A chaque progrès, il y avait en lui une joie nouvelle ; tout n’était donc pas douleur, sentiment désolant d’impuissance intellectuelle, dans les acquisitions successives d’idées que Victor devait à la civilisation. Bientôt, et quoique en réalité l’amour du moi persistât d’ordinaire chez lui jusqu’à l’égoïsme, il se montra heureux d’obliger. Sa satisfaction s’exprimait alors de la façon la plus bruyante, soit quand il s’apercevait qu’il venait de contenter ceux dont il recevait les enseignements, soit quand il avait acquis la certitude qu’il serait agréable à quelqu’un.

« Ce n’est pas seulement dans ses exercices, dit le docteur Itard, qu’il se montre sensible au plaisir de bien faire, mais encore dans les moindres occupations domestiques dont il est chargé, surtout si ces occupations sont de nature à exiger un grand développement de force musculaire. Lorsque, par exemple, on l’occupe à scier du bois, on le voit, à mesure que la scie pénètre profondément, redoubler d’ardeur et d’efforts, et se livrer, au moment où la division va s’achever, à des mouvements de joie si extraordinaires que l’on serait tenté de les rapporter à un délire maniaque s’ils ne s’expliquaient naturellement par le besoin du mouvement chez un être si actif, et de l’autre, par la nature de cette occupation qui, en lui présentant à la fois un exercice salutaire, un mécanisme qui l’amuse et un résultat qui intéresse ses besoins, lui offre la réunion bien évidente de ce qui plaît à ce qui est utile. »

Un autre sentiment se joignait peut-être en cette circonstance : depuis son abandon forcé des grands bois, il avait fait de funestes découvertes en même temps que d’heureuses acquisitions ; ses connaissances sur un point s’accroissaient de jour en jour : il s’était aperçu probablement que la société ne donne rien pour rien, et que dans la rude industrie qu’on venait de lui faire acquérir il avait entre ses mains un moyen bien humble, mais un moyen de pourvoir à sa vie.

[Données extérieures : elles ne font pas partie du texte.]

Lemma tool_files_ok h nukleus initium kernel bootloader size :
  h !! nukleus = Some kernel -> h !! initium = Some bootloader ->
  (forall p, p ∈ [KERNEL_FILE_NAME; BOOTLOADER_FILE_NAME; "efi"; "efi/boot"] -> fat_path_ok p) ->
  fat_fits size tool_dirs (tool_contents kernel bootloader) ->
  files_ok h (image_files (new nukleus) initium) size.
Proof.
  intros Hk Hb Hpath Hfit.
  assert (Hkeys : forall p, p ∈ (image_files (new nukleus) initium).*1 -> p = BOOTLOADER_FILE_NAME \/ p = KERNEL_FILE_NAME).
  { intros p Hp. change (p ∈ [BOOTLOADER_FILE_NAME; KERNEL_FILE_NAME]) in Hp. set_solver. }
  split.
  - apply btree_insert_ok, new_ok.
  - repeat constructor; simpl; eauto.
  - intros p Hp. exists (split_sep (Path_new p)).
    apply Hkeys in Hp as [-> | ->]; (split; [reflexivity|split; [done|repeat constructor]]).
  - intros p [-> | ->]%Hkeys; (split; [apply Hpath; set_solver|]);
      [change (Forall fat_path_ok ["efi"; "efi/boot"])|change (Forall fat_path_ok [])]; repeat constructor; apply Hpath; set_solver.
  - intros p Hp. rewrite tool_files_dirs. unfold tool_dirs.
    apply Hkeys in Hp as [-> | ->]; by rewrite elem_of_union, !elem_of_singleton; intros [?|?].
  - by rewrite tool_files_dirs, (tool_files_contents h nukleus initium kernel bootloader).
Qed.

(** C2: the tool builds a bootable image of the kernel and the boot loader: the
    disk has one partition, whose FAT volume holds the kernel as kernel-x86_64
    and the boot loader as efi/boot/bootx64.efi, byte by byte, and nothing
    else; no other file is changed, and the emulator is started on the image.
    The two files can be read and are smaller together than 2^61 bytes, the
    image's path can be written and is not the temporary file, and the two
    files with their directories fit on a FAT volume of the size that the tool
    chooses.  If the host will not delete the temporary file, the tool panics
    behind the finished image instead. *)
Theorem main_builds_image h out_dir nukleus initium ovmf kernel bootloader tmp :
  let image := join out_dir "uefi.img" in
  let size := Z.of_nat (length bootloader) + Z.of_nat (length kernel) in
  h !! nukleus = Some kernel -> h !! initium = Some bootloader -> size < 2 ^ 61 ->
  new_temp_file h = Ok tmp -> tmp <> image -> can_create image = true ->
  (forall p, p ∈ [KERNEL_FILE_NAME; BOOTLOADER_FILE_NAME; "efi"; "efi/boot"] -> fat_path_ok p) ->
  fat_fits (volume_size size) tool_dirs (tool_contents kernel bootloader) ->
  exists disk, bootable tool_dirs (tool_contents kernel bootloader) disk /\
    main out_dir nukleus initium ovmf h =
      (if can_remove tmp
       then Ret (Ok ("qemu-system-x86_64", ["-bios"; ovmf; "-drive"; "format=raw,file=" +:+ image]), <[image := disk]> h)
       else Panic "called `Result::unwrap()` on an `Err` value") /\
    exists fat, create_disk_image (UefiBoot_new nukleus) initium image h =
      Ret (if can_remove tmp then (Ok tt, <[image := disk]> h)
           else (Err ("failed to delete FAT partition after disk image creation" :: denied),
                 <[image := disk]> (<[tmp := fat]> h))).
Proof.
  intros image size Hk Hb Hsize Htmp Hne Hcan Hpath Hfit.
  assert (Htot : total_size h (image_files (new nukleus) initium) = size).
  { unfold total_size, source_size, size. simpl. rewrite Hk, Hb. simpl. lia. }
  destruct (create_uefi_image_spec (new nukleus) initium image tmp h) as (disk & fat & Hbd & Hr);
    [apply new_ok|done|done|done|done|by rewrite Htot|rewrite Htot; by eapply tool_files_ok|].
  rewrite tool_files_dirs, (tool_files_contents h nukleus initium kernel bootloader) in Hbd by done.
  exists disk. split; [done|]. split; [|by exists fat]. unfold main, mbind, io_bind, io_unwrap.
  fold image. unfold create_disk_image. simpl image_builder. rewrite Hr, bind_Ret. by destruct (can_remove tmp).
Qed.
End Image.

Mais que d’efforts il restait encore à faire au bon docteur pour développer dans l’esprit de son disciple la valeur réelle du tien et du mien ! Que de nécessités cruelles entraîna avec elle la perception nette du juste et de l’injuste ! Pour lui révéler cette loi suprême, il fallut avoir recours à des moyens extrêmes, et dans le moment même où il se réjouissait naïvement d’avoir bien fait, lui infliger durement une correction non méritée. Il comprit, il se révolta contre l’injustice, il mordit même la main de son bienfaiteur, et celui-ci nous l’avoue, son cœur fut ému d’une joie réfléchie : il venait de tirer d’une terre naguère inerte le germe fécond qui allait enfin produire un homme.

Il n’en fut pas ainsi ; l’homme-enfant resta dans les limbes. Ce n’était plus toutefois l’homme-plante, comme Itard le désignait au début de ses expériences. Victor vécut encore une vingtaine d’années, sans réaliser les espérances de son patient instituteur ; s’il ne fut pas complètement dépourvu d’idées, il ne parla jamais. Il s’éteignit au commencement de 1828.